[[ PROVIDED INFORMATION open ]]

(* ===== verification/ContractImpact.v ===== *)
(** * The impact of a contract change

    [src/tools/contract-impact.ts]: two snapshots of the generated contracts are
    compared, and the candidate is classified as without impact, additive,
    breaking, or for manual review.  The comparison of two JSON schemas
    ([compareSchema]) recurses on the candidate.  Reading the files and the
    command line are left out; the order in which [localeCompare] sorts is a
    parameter, since it depends on the locale. *)

From stdpp Require Import sorting.
From S2P Require Import Prelude JsString JsNum JsValue Json JsCoerce Stringify RuntimeErrors CanonicalJson.

(** ** Changes *)

Inductive impact : Type := Additive | Breaking | ManualReview.
#[export] Instance impact_eq_dec : EqDecision impact.
Proof. solve_decision. Defined.

Record change := { classification : impact; path : string; reason : string }.
#[export] Instance change_eq_dec : EqDecision change.
Proof. solve_decision. Defined.

Definition addChange (changes : list change) (kind : impact) (path reason : string) : list change :=
let c := {| classification := kind; path := path; reason := reason |} in
if decide (c ∈ changes) then changes else changes ++ [c].

(** A conditional [addChange]. *)
Definition add_if (b : bool) (kind : impact) (path reason : string) (changes : list change) : list change :=
if b then addChange changes kind path reason else changes.

(** ** Canonical values *)

Definition field_le (x y : string * js) : Prop := string_le x.1 y.1.
#[export] Instance field_le_dec : RelDecision field_le.
Proof. intros x y. apply string_le_dec. Defined.

(** [Object.keys(value).sort()] with the values. *)
Definition sort_fields (r : fields) : fields := merge_sort field_le r.

Fixpoint canonicalize (v : js) : js :=
match v with
| Arr l => Arr (map canonicalize l)
| Obj r => object_of_members (sort_fields (map (λ kv, (kv.1, canonicalize kv.2)) r))
| _ => v
end.

Definition equal (left right : js) : bool :=
bool_decide (JSON_stringify (canonicalize left) = JSON_stringify (canonicalize right)).

(** [JSON.stringify(item)] in a template, [undefined] printed as such. *)
Definition json_text (v : js) : string := default "undefined" (JSON_stringify v).

(** ** Objects and what they inherit *)

(** The properties of [Object.prototype]. *)
Definition inherited : list string :=
["constructor"; "__defineGetter__"; "__defineSetter__"; "hasOwnProperty"; "__lookupGetter__"; "__lookupSetter__";
 "isPrototypeOf"; "propertyIsEnumerable"; "toString"; "valueOf"; "__proto__"; "toLocaleString"].

(** [name in object] *)
Definition in_object (r : fields) (name : string) : bool := has_key r name || includes inherited name.

(** [object[name]].  An inherited function is, like [undefined], no record and
has no JSON text; the prototype itself is an object without own enumerable
properties. *)
Definition member_of (r : fields) (name : string) : js :=
if has_key r name then get r name else if String.eqb name "__proto__" then Obj [] else Undefined.

Definition record_or_empty (v : js) : fields := default [] (as_object v).

(** [new Set(list)] in insertion order, for a given equality. *)
Definition set_of {A} (eqb : A → A → bool) (l : list A) : list A :=
fold_left (λ s x, if existsb (eqb x) s then s else s ++ [x]) l [].

(** ** Comparing schemas *)

Definition compareEnum (baseline candidate : list js) (path : string) (changes : list change) : list change :=
let baselineValues := set_of String.eqb (map json_text baseline) in
let candidateValues := set_of String.eqb (map json_text candidate) in
let changes := fold_left (λ cs value, add_if (negb (includes candidateValues value)) Breaking path
  ("Enum value removed: " +:+ value +:+ ".") cs) baselineValues changes in
fold_left (λ cs value, add_if (negb (includes baselineValues value)) ManualReview path
  ("Closed enum value added: " +:+ value +:+ ".") cs) candidateValues changes.

(** One loop over the names of a [required] list; [String(name)] may throw. *)
Fixpoint report_names (names known : list js) (kind : impact) (path prefix : string) (changes : list change)
  : outcome (list change) :=
match names with
| [] => Ok changes
| name :: rest =>
    if existsb (strict_eqb name) known then report_names rest known kind path prefix changes
    else
      text ← to_string name;
      report_names rest known kind path prefix (addChange changes kind path (prefix +:+ text +:+ "."))
end.

Definition compare_required (baseline candidate : js) (path : string) (changes : list change) : outcome (list change) :=
match baseline, candidate with
| Arr b, Arr c =>
    let b := set_of strict_eqb b in
    let c := set_of strict_eqb c in
    changes ← report_names c b Breaking path "Required property added: " changes;
    report_names b c ManualReview path "Required property removed: " changes
| _, _ => Ok (add_if (negb (equal baseline candidate)) ManualReview path "Required-property policy changed." changes)
end.

Definition compare_enums (baseline candidate : js) (path : string) (changes : list change) : list change :=
match baseline, candidate with
| Arr b, Arr c => compareEnum b c path changes
| _, _ => add_if (negb (equal baseline candidate)) ManualReview path "Enum representation changed." changes
end.

Definition is_false (v : js) : bool := strict_eqb v (Bool false).

Definition compare_additional (baseline candidate : js) (path : string) (changes : list change) : list change :=
if is_false baseline && negb (is_false candidate) then addChange changes Additive path "Object became more permissive."
else if negb (is_false baseline) && is_false candidate then addChange changes Breaking path "Object became restrictive."
else add_if (negb (equal baseline candidate)) ManualReview path "Additional-property policy changed." changes.

Definition removed_properties (baseline candidate : fields) (path : string) (changes : list change) : list change :=
fold_left (λ cs name, add_if (negb (in_object candidate name)) Breaking (path +:+ ".properties." +:+ name)
  "Property removed or renamed." cs) (keys baseline) changes.

(** What compares a subterm of the candidate with a baseline. *)
Definition comparer : Type := js → string → list change → outcome (list change).

(** The loop over the properties of the candidate. *)
Fixpoint compare_properties (strict : bool) (required : list string) (baseline : fields) (path : string)
  (candidate : list (string * comparer)) (changes : list change) : outcome (list change) :=
match candidate with
| [] => Ok changes
| (name, compare) :: rest =>
    let at_ := path +:+ ".properties." +:+ name in
    changes ←
      (if in_object baseline name then compare (member_of baseline name) at_ changes
       else Ok (if includes required name then addChange changes Breaking at_ "New property is required."
                else if strict then addChange changes ManualReview at_ "Optional property may be rejected by existing strict consumers."
                else addChange changes Additive at_ "New optional property is accepted by existing consumers."));
    compare_properties strict required baseline path rest changes
end.

(** Report each of the keys at which the two objects differ. *)
Definition compare_keys (ks : list string) (baseline candidate : fields) (path : string) (reason : string → string)
  (kind : impact) (changes : list change) : list change :=
fold_left (λ cs key, add_if (negb (equal (get baseline key) (get candidate key))) kind (path +:+ "." +:+ key) (reason key) cs)
  ks changes.

Definition ignored : list string :=
["$id"; "$schema"; "additionalProperties"; "anyOf"; "allOf"; "description"; "enum"; "items"; "oneOf"; "properties";
 "required"; "title"; "type"].

Fixpoint to_strings (l : list js) : outcome (list string) :=
match l with [] => Ok [] | v :: l' => s ← to_string v; rest ← to_strings l'; Ok (s :: rest) end.

(** Two records; [properties] and [items] compare the parts of the candidate. *)
Definition compare_records (br cr : fields) (properties : list (string * comparer)) (items : comparer)
  (path : string) (changes : list change) : outcome (list change) :=
let changes := compare_keys ["$id"; "$schema"] br cr path (λ key, key +:+ " changed.") Breaking changes in
if equal (get br "type") (get cr "type") then
  let changes := compare_enums (get br "enum") (get cr "enum") (path +:+ ".enum") changes in
  changes ← compare_required (get br "required") (get cr "required") (path +:+ ".required") changes;
  let changes := compare_additional (get br "additionalProperties") (get cr "additionalProperties")
    (path +:+ ".additionalProperties") changes in
  let baselineProperties := record_or_empty (get br "properties") in
  let candidateProperties := record_or_empty (get cr "properties") in
  required ← (match get cr "required" with Arr l => to_strings l | _ => Ok [] end);
  let changes := removed_properties baselineProperties candidateProperties path changes in
  changes ← compare_properties (is_false (get br "additionalProperties")) required baselineProperties path properties changes;
  changes ← (if is_undefined (get br "items") && is_undefined (get cr "items") then Ok changes
             else items (get br "items") (path +:+ ".items") changes);
  let changes := compare_keys ["anyOf"; "oneOf"; "allOf"] br cr path (λ key, key +:+ " composition changed.") ManualReview changes in
  Ok (compare_keys (List.filter (λ key, negb (includes ignored key)) (set_of String.eqb (keys br ++ keys cr)))
        br cr path (λ _, "Schema constraint changed.") ManualReview changes)
else Ok (addChange changes ManualReview (path +:+ ".type") "Schema type changed.").

(** At least one of the two is no record. *)
Definition compare_values (candidate : js) : comparer := λ baseline path changes,
Ok (add_if (negb (equal baseline candidate)) ManualReview path "Schema shape changed in an unknown way." changes).

Fixpoint compare_with (candidate : js) : comparer :=
match candidate with
| Obj cr => λ baseline path changes,
    match baseline with
    | Obj br =>
        let members := map (λ kv, (kv.1, (compare_with kv.2,
          match kv.2 with Obj pr => map (λ kw, (kw.1, compare_with kw.2)) pr | _ => [] end))) cr in
        compare_records br cr
          (match table_find members "properties" with Some m => m.2 | None => [] end)
          (match table_find members "items" with Some m => m.1 | None => compare_values Undefined end) path changes
    | _ => compare_values candidate baseline path changes
    end
| _ => compare_values candidate
end.

Definition compareSchema (baseline candidate : js) (path : string) (changes : list change) : outcome (list change) :=
compare_with candidate baseline path changes.

(** ** Manifests and collections *)

Definition generated_keys : list string :=
["generator"; "packageVersion"; "runtimeVersion"; "schemaSha256"; "captureDocumentSchemaSha256"].

Fixpoint semanticManifest (v : js) : js :=
match v with
| Arr l => Arr (map semanticManifest l)
| Obj r => object_of_members (List.filter (λ kv, negb (includes generated_keys kv.1)) (map (λ kv, (kv.1, semanticManifest kv.2)) r))
| _ => v
end.

Section classify.
(** [sort] with [localeCompare] on the JSON texts. *)
Variable locale_sort : list js → list js.

Definition sortedCollection (l : list js) : list js := locale_sort (map canonicalize l).

Definition compareCollections (baseline candidate : list js) (path : string) (changes : list change) : list change :=
let baselineSet := set_of String.eqb (map json_text (sortedCollection baseline)) in
let candidateSet := set_of String.eqb (map json_text (sortedCollection candidate)) in
let changes := fold_left (λ cs value, add_if (negb (includes candidateSet value)) Breaking path
("Entry removed: " +:+ value +:+ ".") cs) baselineSet changes in
fold_left (λ cs value, add_if (negb (includes baselineSet value)) ManualReview path
("Entry added: " +:+ value +:+ ".") cs) candidateSet changes.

[[ PROVIDED INFORMATION closed ]]

## THE PROBLEM
All that belongs in your answer is the stretch of entries above from the line with "if decide (c" through the line with "(** [Object.keys(value).sort()] with", printed exactly.

## ANSWER TO THIS TASK
if decide (c ∈ changes) then changes else changes ++ [c].

(** A conditional [addChange]. *)
Definition add_if (b : bool) (kind : impact) (path reason : string) (changes : list change) : list change :=
if b then addChange changes kind path reason else changes.

(** ** Canonical values *)

Definition field_le (x y : string * js) : Prop := string_le x.1 y.1.
#[export] Instance field_le_dec : RelDecision field_le.
Proof. intros x y. apply string_le_dec. Defined.

(** [Object.keys(value).sort()] with the values. *)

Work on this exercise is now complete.